The Supreme Court held in the affirmative. If the redemptioners choose to exercise their right of
redemption, it is the policy of the law to aid rather than to defeat the right of redemption. It
stands to reason therefore, that redemptions should be looked upon with favor and where no
injury is to follow, a liberal construction will be given to our redemption laws as well as to the
exercise of the right of redemption. In the United States, it has also been held and recognized
that a payment by check or draft or bank bills or currency which is not legal tender is effective if
the officer accepts such payment. If in good faith the redemptioner pays, and the officer
receives before the expiration of the time of redemption, an ordinary banker’s check, the
payment is regarded as sufficient.
Aguilar v Lightbringers

Facts:
The case stems from a collection of sum of money case filed by the respondent against the
petitioners. The money which was borrowed were in the form of three separate checks. The
petitioners claim that they never borrowed such amount. In the MCTC proceeding, petitioners
were held in default and the trial was heard ex-parte. The MCTC ruled in favor of the
respondent. Stating, that the checks issued proved the existence of the loan transactions
between petitioner and respondent. The RTC likewise made a similar ruling with the MCTC. The
CA likewise affirmed the ruling of the RTC. Hence, this petition.

Issue:
Whether or not there was a contract of loan based on the checks issued

Held:
The Supreme Court held in the affirmative. The Court agrees with the findings of fact of the
MCTC and the RTC that a check was sufficient evidence of a loan transaction.
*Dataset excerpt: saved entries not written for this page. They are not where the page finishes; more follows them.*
Lemma trap_handler_runs w s frame :
  w !! sscratch (trap_hart s) = Some frame -> handled (scause (trap_hart s)) ->
  exists s', trap_handler ecall w s
    = Val (s', if negb (restore_context frame =? 0) then Some (restore_context frame) else None) /\
    sscratch (trap_hart s') = sscratch (trap_hart s) /\ sstatus (trap_hart s') = sstatus (trap_hart s).
Proof.
  intros Hw Hc. unfold trap_handler, read_scause.
  set (cause := scause (trap_hart s)) in *. set (code := Z.shiftr (ushl cause 1) 1).
  match goal with |- context [if ?b then _ else _] => destruct b eqn:E end; cbn [mbind outcome_bind].
  - exists (make_interrupt_nonpending ecall s code).
    assert (Hs : sscratch (trap_hart (make_interrupt_nonpending ecall s code)) = sscratch (trap_hart s) /\
                 sstatus (trap_hart (make_interrupt_nonpending ecall s code)) = sstatus (trap_hart s))
      by (unfold make_interrupt_nonpending; by repeat case_match).
    unfold read_sscratch, Cpu.load_frame. destruct Hs as [-> ->]. by rewrite Hw.
  - assert (Hlt : 0 <= cause < 16).
    { destruct Hc as [Hc|Hc]; [done|]. exfalso. rewrite Z.shiftr_div_pow2 in E by lia.
      assert (H1 : cause / 2 ^ (64 - 1) = 1) by (symmetry; apply Z.div_unique with (cause - 2 ^ 63); lia).
      by rewrite H1 in E. }
    destruct (cause_split cause) as (_ & Hcode & _); [lia|]. unfold code. rewrite Hcode.
    destruct (lookup_lt_is_Some_2 csr.XCAUSE_DESCRIPTION (Z.to_nat cause)) as [what Hd];
      [cbn [length csr.XCAUSE_DESCRIPTION]; lia|].
    rewrite (index_Val _ _ what) by (done || lia). cbn [mbind outcome_bind trap_hart].
    unfold read_sscratch, Cpu.load_frame. by rewrite Hw; eexists.
Qed.

(** The handler, called with a frame in [sscratch]: it returns, or switches to
    the frame in [restore_context]. *)
Lemma trap_handler_calls keep m p f :
  (forall m, preserves keep m (compiled m)) -> (forall a, in_frame p a -> keep a) ->
  read_csr Sscratch m = p -> frame_at (words m) p f -> handled (scause (csrs m)) ->
  exists m', kernel_calls (Symbol "trap_handler") m
      = (if restore_context f =? 0 then Val (m', Returned (get ra m')) else switch_to (restore_context f) m') /\
    read_csr Sscratch m' = p /\ read_csr Sstatus m' = read_csr Sstatus m /\
    forall a, keep a -> words m' !! a = words m !! a.
Proof.
  intros Hcomp Hkeep Hp Hf Hc. cbn [kernel_calls]. unfold trap_handler_call. cbn [String.eqb Ascii.eqb Bool.eqb].
  rewrite Hp, (read_frame_at _ _ _ Hf).
  destruct (trap_handler_runs {[p := f]} (mkTrapState (csrs m) fw []) f) as (s' & E & Hs & Hst); [|done|].
  { cbn [trap_hart]. change (sscratch (csrs m)) with (read_csr Sscratch m). rewrite Hp. apply lookup_singleton_eq. }
  rewrite E. cbn [mbind outcome_bind fst snd].
  exists (compiled (set_csrs (trap_hart s') m)).
  destruct (Hcomp (set_csrs (trap_hart s') m)) as [H1 H2].
  split; [by destruct (restore_context f =? 0)|]. unfold read_csr. rewrite H1. cbn [csrs set_csrs trap_hart] in *.
  split; [unfold read_sscratch; rewrite Hs; exact Hp|]. split; [exact Hst|].
  intros a Ha. by rewrite H2.
Qed.

(** A trap is transparent.  From any machine state with a frame in
    [sscratch] and no frame to restore, a trap - any interrupt, or any of the
    sixteen exceptions - resumes the interrupted code at the instruction where
    it was, with every register, [sscratch], the interrupt enable and the
    frame's address space; the frame holds the interrupted context.  The
    assembly runs with [trap_handler] of Sbi between entry and exit. *)
Theorem trap_transparent m p f at_ :
  (forall m, preserves (in_frame p) m (compiled m)) ->
  read_csr Sscratch m = p -> frame_at (words m) p f -> restore_context f = 0 ->
  handled (scause (csrs m)) ->
  exists m', run_code s_trap_vector None (trap at_ m) = Val (m', Resumed at_) /\
    (forall j, (j < 32)%nat -> get j m' = get j m) /\
    read_csr Sscratch m' = p /\ read_csr Satp m' = satp f /\
    Z.testbit (read_csr Sstatus m') 1 = Z.testbit (read_csr Sstatus m) 1 /\
    frame_at (words m') p (trapped f m at_).
Proof.
  intros Hcomp Hp Hf Hctx Hc.
  destruct (trap_enters m p f at_ Hp Hf) as (m1 & rest & -> & -> & H1 & _ & _ & Hst & Hca & Hf1 & _).
  cbn [step]. unfold call.
  destruct (trap_handler_calls (in_frame p) (set ra (return_address (Symbol "trap_handler")) m1) p (trapped f m at_))
    as (m2 & -> & H2 & Hst2 & Hw2); [done|done|done|done|by rewrite <- Hca in Hc|].
  cbn [restore_context trapped set_pc set_registers]. rewrite Hctx. cbn [Z.eqb mbind outcome_bind fst snd].
  destruct (trap_leaves m2 p (trapped f m at_)) as (m' & E & Hg & Hs & Hsa & Hw & Hb); [done| |].
  { by apply (frame_at_ext (words m1)). }
  exists m'. split; [exact E|]. split.
  { intros j Hj. destruct j as [|j]; [done|]. rewrite Hg by lia.
    cbn [general_registers trapped set_pc set_registers]. by rewrite registers_lookup by lia. }
  split; [done|]. split; [done|]. split; [|rewrite Hw; by apply (frame_at_ext (words m1))].
  rewrite Hb, Hst2. change (Z.testbit (read_csr Sstatus m1) 5 = Z.testbit (read_csr Sstatus m) 1).
  rewrite Hst. apply trap_saves.
Qed.
(** *** The switch to a process and back *)

(** The words the switch relies on: both frames and the slot on the stack. *)
Definition kept (p q slot a : Z) : Prop := in_frame p a \/ in_frame q a \/ a = slot.

(** The stack pointer of the routine, and its frame on the stack. *)
Definition lowered (m : CpuState) : CpuState := set sp ((get sp m + -16) mod 2 ^ 64) m.

Lemma get_lowered j m : j <> sp -> get j (lowered m) = get j m.
Proof. intros H. by apply get_other. Qed.

(** Up to the call of [run]. *)
Lemma store_and_run m q fq :
  get a0 m = q -> frame_at (words m) q fq ->
  (get sp m - 16) mod 8 = 0 -> 16 <= get sp m < 2 ^ 64 -> ~ in_frame q (get sp m - 16) ->
  exists m1, run_code store_to_trap_frame_and_run_function None m =
      (n ← step symbol return_address kernel_calls (Jalr a1) m1;
       match n with
       | Step m => run_code (Label ".before_return" :: before_return) None m
       | Goto l m => run_code (Label ".before_return" :: before_return) (Some l) m
       | Leave e m => Val (m, e)
       end) /\
    csrs m1 = csrs m /\ (forall j, j <> t0 -> j <> sp -> get j m1 = get j m) /\
    frame_at (words m1) q (set_pc (set_registers fq (registers (lowered m))) (symbol ".before_return")) /\
    words m1 !! (get sp m - 16) = Some (get ra m) /\
    forall a, ~ in_frame q a -> a <> get sp m - 16 -> words m1 !! a = words m !! a.
Proof.
  intros Hq Hf Hal Hb Hout. pose proof Hf as [Ha Hl Hh Hr Hw].
  unfold store_to_trap_frame_and_run_function. cbn [app]. asm. fold (lowered m).
  assert (Hsp : get sp (lowered m) = get sp m - 16).
  { unfold lowered. rewrite get_set. cbn [Nat.eqb sp]. rewrite Z.mod_small by lia. lia. }
  unfold store at 1. rewrite address_Val by (rewrite Hsp, Z.add_0_r; done || lia).
  cbn [mbind outcome_bind]. rewrite Hsp, Z.add_0_r.
  set (m0 := set_words _ (lowered m)).
  rewrite (exec_stores symbol return_address kernel_calls a0 32 0 m0 q) by (done || lia).
  cbn [app]. asm. unfold store. rewrite (address_frame q 32) by (done || lia). cbn [mbind outcome_bind].
  rewrite exec_cons. eexists. split; [reflexivity|]. cbn [csrs words set_words set].
  split; [done|]. split; [|split; [|split]].
  - intros j H1 H2. rewrite get_set_words, get_other, !get_set_words by done. by apply get_other.
  - apply (frame_at_pc _ _ (set_registers fq (registers (lowered m)))).
    apply (frame_at_registers (words m0)).
    + apply (frame_at_ext (words m)); [|done]. intros a Hin. cbn [m0 words set_words].
      rewrite lookup_insert_ne; [done|]. by intros <-.
    + intros j Hj. by rewrite stored_in by lia.
    + intros j Hj. by rewrite stored_out by (intros k Hk; lia).
  - rewrite lookup_insert_ne by (unfold in_frame in Hout; lia).
    rewrite stored_out by (intros k Hk; unfold in_frame in Hout; lia).
    cbn [m0 words set_words]. by rewrite lookup_insert_eq.
  - intros a Hin Hne. rewrite lookup_insert_ne by (unfold in_frame in Hin; lia).
    rewrite stored_out by (intros k Hk; unfold in_frame in Hin; lia).
    cbn [m0 words set_words]. by rewrite lookup_insert_ne.
Qed.
(** Back on the frame [q]: the return of the routine. *)
Lemma comes_back m ra_ slot :
  get sp m = slot -> slot mod 8 = 0 -> 0 <= slot -> slot + 16 < 2 ^ 64 -> words m !! slot = Some ra_ ->
  exists m', run_code before_return None m = Val (m', Returned ra_) /\
    get sp m' = slot + 16 /\ get ra m' = ra_ /\
    (forall j, j <> ra -> j <> sp -> get j m' = get j m) /\ csrs m' = csrs m /\ words m' = words m.
Proof.
  intros Hsp Ha Hl Hh Hw. unfold before_return. asm. unfold load.
  rewrite address_Val by (rewrite Hsp, Z.add_0_r; done || lia).
  cbn [mbind outcome_bind]. rewrite Hsp, Z.add_0_r, Hw. cbn [mbind outcome_bind]. asm.
  eexists. split; [reflexivity|]. split; [|split; [done|split; [|done]]].
  - rewrite get_set. cbn [Nat.eqb sp]. rewrite get_other by done. change 2%nat with sp. rewrite Hsp.
    apply Z.mod_small. lia.
  - intros j H1 H2. by rewrite !get_other by done.
Qed.

(** A trap with a frame to restore leaves on that frame. *)
Lemma trap_comes_back keep m p q f fq at_ :
  (forall m, preserves keep m (compiled m)) ->
  (forall a, in_frame p a -> keep a) -> (forall a, in_frame q a -> keep a) ->
  (forall a, in_frame p a -> ~ in_frame q a) ->
  read_csr Sscratch m = p -> frame_at (words m) p f -> frame_at (words m) q fq ->
  restore_context f = q -> q <> 0 -> handled (scause (csrs m)) ->
  exists m', run_code s_trap_vector None (trap at_ m) = Val (m', Resumed (pc fq)) /\
    (forall j, (1 <= j < 32)%nat -> get j m' = default 0 (general_registers fq !! j)) /\
    read_csr Sscratch m' = q /\ read_csr Satp m' = satp fq /\
    frame_at (words m') p (trapped f m at_) /\
    forall a, keep a -> ~ in_frame p a -> words m' !! a = words m !! a.
Proof.
  intros Hcomp Hkp Hkq Hdis Hs Hp Hq Hctx Hq0 Hc.
  destruct (trap_enters m p f at_ Hs Hp) as (m1 & rest & -> & -> & H1 & _ & _ & Hst & Hca & Hf1 & Ho1).
  cbn [step]. unfold call.
  destruct (trap_handler_calls keep (set ra (return_address (Symbol "trap_handler")) m1) p (trapped f m at_))
    as (m2 & -> & H2 & Hst2 & Hw2); [done|done|done|done|by rewrite <- Hca in Hc|].
  change (words (set _ _ m1)) with (words m1) in Hw2.
  cbn [restore_context trapped set_pc set_registers]. rewrite Hctx, (proj2 (Z.eqb_neq q 0) Hq0).
  assert (Hqq : forall a, in_frame q a -> words m2 !! a = words m !! a).
  { intros a Ha. rewrite Hw2, Ho1; [done| |by apply Hkq]. intros Hin. by apply (Hdis a). }
  destruct (switch_to_spec m2 q fq) as (m' & E & Hg & Hs' & Hsa & _ & _ & Hw).
  { by apply (frame_at_ext (words m)). }
  rewrite E. cbn [mbind outcome_bind fst snd]. exists m'. do 4 (split; [done|]). rewrite Hw. split.
  - apply (frame_at_ext (words m1)); [|done]. intros a Ha. by apply Hw2, Hkp.
  - intros a Ha Hn. by rewrite Hw2, Ho1.
Qed.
The findings of fact
of the trial court, its calibration of the testimonies of the witnesses and its assessment of the
probative weight thereof, as well as its conclusions anchored on the findings are accorded high
respect, if not conclusive effect.
In Pacheco v. Court of Appeals, this Court has expressly recognized that a check constitutes
evidence of indebtedness and is a veritable proof of an obligation. Hence, it can be used in lieu
of and for the same purpose as a promissory note. In fact, in the seminal case of Lozano v.
Martinez, the Supreme Court pointed out that a check functions more than a promissory note
since it not only contains an undertaking to pay an amount of money but is an "order addressed
to a bank and partakes of a representation that the drawer has funds on deposit against which
the check is drawn, sufficient to ensure payment upon its presentation to the bank." This Court
reiterated this rule in the relatively recent Lim v. Mindanao Wines and Liquor Galleria stating
that a check, the entries of which are in writing, could prove a loan transaction.